**Exercise details:** Say how many lines of the material include "typeof". Give the number without any other text.

**Record extracts:**
(** A comma, a run of whitespace and the closer become the closer, and the
    text on each side is substituted on its own. *)
Lemma re_sub_comma_match close pre w post :
  is_space close = false -> close <> 44 -> forallb is_space w = true ->
  re_sub_comma close (pre ++ 44 :: w ++ close :: post)
  = re_sub_comma close pre ++ close :: re_sub_comma close post.
Proof.
  intros Hs Hc Hw.
  rewrite re_sub_comma_app by (apply space_then_stop; [reflexivity|congruence]).
  rewrite re_sub_comma_cons. cbn [N.eqb Pos.eqb].
  rewrite space_then_run by assumption. reflexivity.
Qed.

(** The substitution for another closer leaves the match alone. *)
Lemma re_sub_comma_other close other pre w post :
  is_space close = false -> is_space other = false ->
  close <> 44 -> other <> 44 -> other <> close -> forallb is_space w = true ->
  re_sub_comma close (pre ++ 44 :: w ++ other :: post)
  = re_sub_comma close pre ++ 44 :: w ++ other :: re_sub_comma close post.
Proof.
  intros Hs Ho Hc Ho' Hne Hw.
  rewrite re_sub_comma_app by (apply space_then_stop; [reflexivity|congruence]).
  f_equal. rewrite re_sub_comma_cons. cbn [N.eqb Pos.eqb].
  assert (Hn : space_then close (w ++ other :: post) = None).
  { clear -Hw Ho Hne Hs. induction w as [|d t IH].
    - cbn. apply N.eqb_neq in Hne. rewrite Hne, Ho. reflexivity.
    - cbn [forallb] in Hw. apply andb_prop in Hw as [Hd Ht].
      cbn [app space_then]. destruct (d =? close) eqn:E.
      + apply N.eqb_eq in E. congruence.
      + rewrite Hd. auto. }
  rewrite Hn. f_equal.
  rewrite re_sub_comma_app by (apply space_then_stop; assumption).
  rewrite re_sub_comma_no_comma by (apply space_not_comma; assumption).
  f_equal. rewrite re_sub_comma_cons.
  destruct (other =? 44) eqn:E; [|reflexivity].
  apply N.eqb_eq in E. contradiction.
Qed.

Lemma repair_removes close pre w post :
  close = 125 \/ close = 93 -> forallb is_space w = true ->
  repair (pre ++ [44] ++ w ++ [close] ++ post) = repair pre ++ [close] ++ repair post.
Proof.
  intros [-> | ->] Hw; unfold repair; cbn [app].
  - rewrite re_sub_comma_match by (reflexivity || discriminate || assumption).
    rewrite re_sub_comma_app by (apply space_then_stop; [reflexivity|discriminate]).
    rewrite re_sub_comma_cons. reflexivity.
  - rewrite re_sub_comma_other by (reflexivity || discriminate || assumption).
    rewrite re_sub_comma_match by (reflexivity || discriminate || assumption).
    reflexivity.
Qed.

Section ExtractorProperties.

Context {F : PyFloat}.

(** C7.  The repair removes a comma that is followed, across whitespace, by
    a closing brace or bracket, and leaves the text on each side to its own
    repair; the payload [{"score": 3,}] is then parsed, with [score] 3. *)
Theorem trailing_comma_repaired :
  (forall close pre w post,
      close = 125 \/ close = 93 -> forallb is_space w = true ->
      repair (pre ++ [44] ++ w ++ [close] ++ post)
      = repair pre ++ [close] ++ repair post)
  /\ repair (jq "{'score': 3,}") = jq "{'score': 3}"
  /\ extract (jq "{'score': 3,}") = Ok (JDict [(u "score", JInt 3%Z)]).
Proof.
  split; [|split].
  - intros close pre w post. apply repair_removes.
  - vm_compute. reflexivity.
  - vm_compute. reflexivity.
Qed.
(** * Glimmer VM: opcode builder and rehydration

    A shallow embedding of
    [packages/@glimmer/runtime/lib/compiled/opcodes/builder.ts]
    (classes [Labels], [BasicOpcodeBuilder], [OpcodeBuilder]) and of the
    rehydration behaviour exercised by the rehydration test suite.

    Conventions.
    - JavaScript numbers that the builder handles are offsets, handles,
      counters and flags; they are modelled at their integral values as [Z],
      with [NaN] kept apart because [undefined - 4] produces it.
    - The builder is a mutable object whose methods may throw; methods are
      functions in a state-and-exception monad [M] whose exceptional outcome
      keeps the state reached when the exception was raised. *)

From Stdlib Require Import ZArith Lia.
From stdpp Require Import base strings gmap list.

Set Warnings "-register-all".

Local Open Scope string_scope.
Local Open Scope list_scope.
Local Open Scope Z_scope.

(** ** JavaScript values *)

Module Js.

(** A JavaScript number, at integral values, or NaN. *)
Inductive number : Type :=
| Int (z : Z)
| NaN.

(** The values a caller can hand to [primitive] once types are erased. *)
Inductive value : Type :=
| VNumber (n : number)
| VString (s : string)
| VBoolean (b : bool)
| VNull
| VUndefined
| VObject        (* any non-null object *)
| VFunction
| VSymbol.

(** The result of the [typeof] operator. *)
Inductive type_tag : Type :=
| TNumber | TString | TBoolean | TObject | TUndefined | TFunction | TSymbol.

Definition typeof (v : value) : type_tag :=
  match v with
  | VNumber _ => TNumber
  | VString _ => TString
  | VBoolean _ => TBoolean
  | VNull => TObject
  | VObject => TObject
  | VUndefined => TUndefined
  | VFunction => TFunction
  | VSymbol => TSymbol
  end.

(** Wrap-around to a signed 32-bit integer. *)
Definition wrap32 (z : Z) : Z := (z + 2 ^ 31) mod 2 ^ 32 - 2 ^ 31.

Definition ToInt32 (n : number) : Z :=
  match n with
  | Int z => wrap32 z
  | NaN => 0
  end.

(** [a << k] *)
Definition shl (a : number) (k : Z) : number :=
  Int (wrap32 (Z.shiftl (ToInt32 a) (k mod 32))).

(** [a | b] *)
Definition bitor (a b : number) : number :=
  Int (wrap32 (Z.lor (ToInt32 a) (ToInt32 b))).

**Solution for this exercise:** 2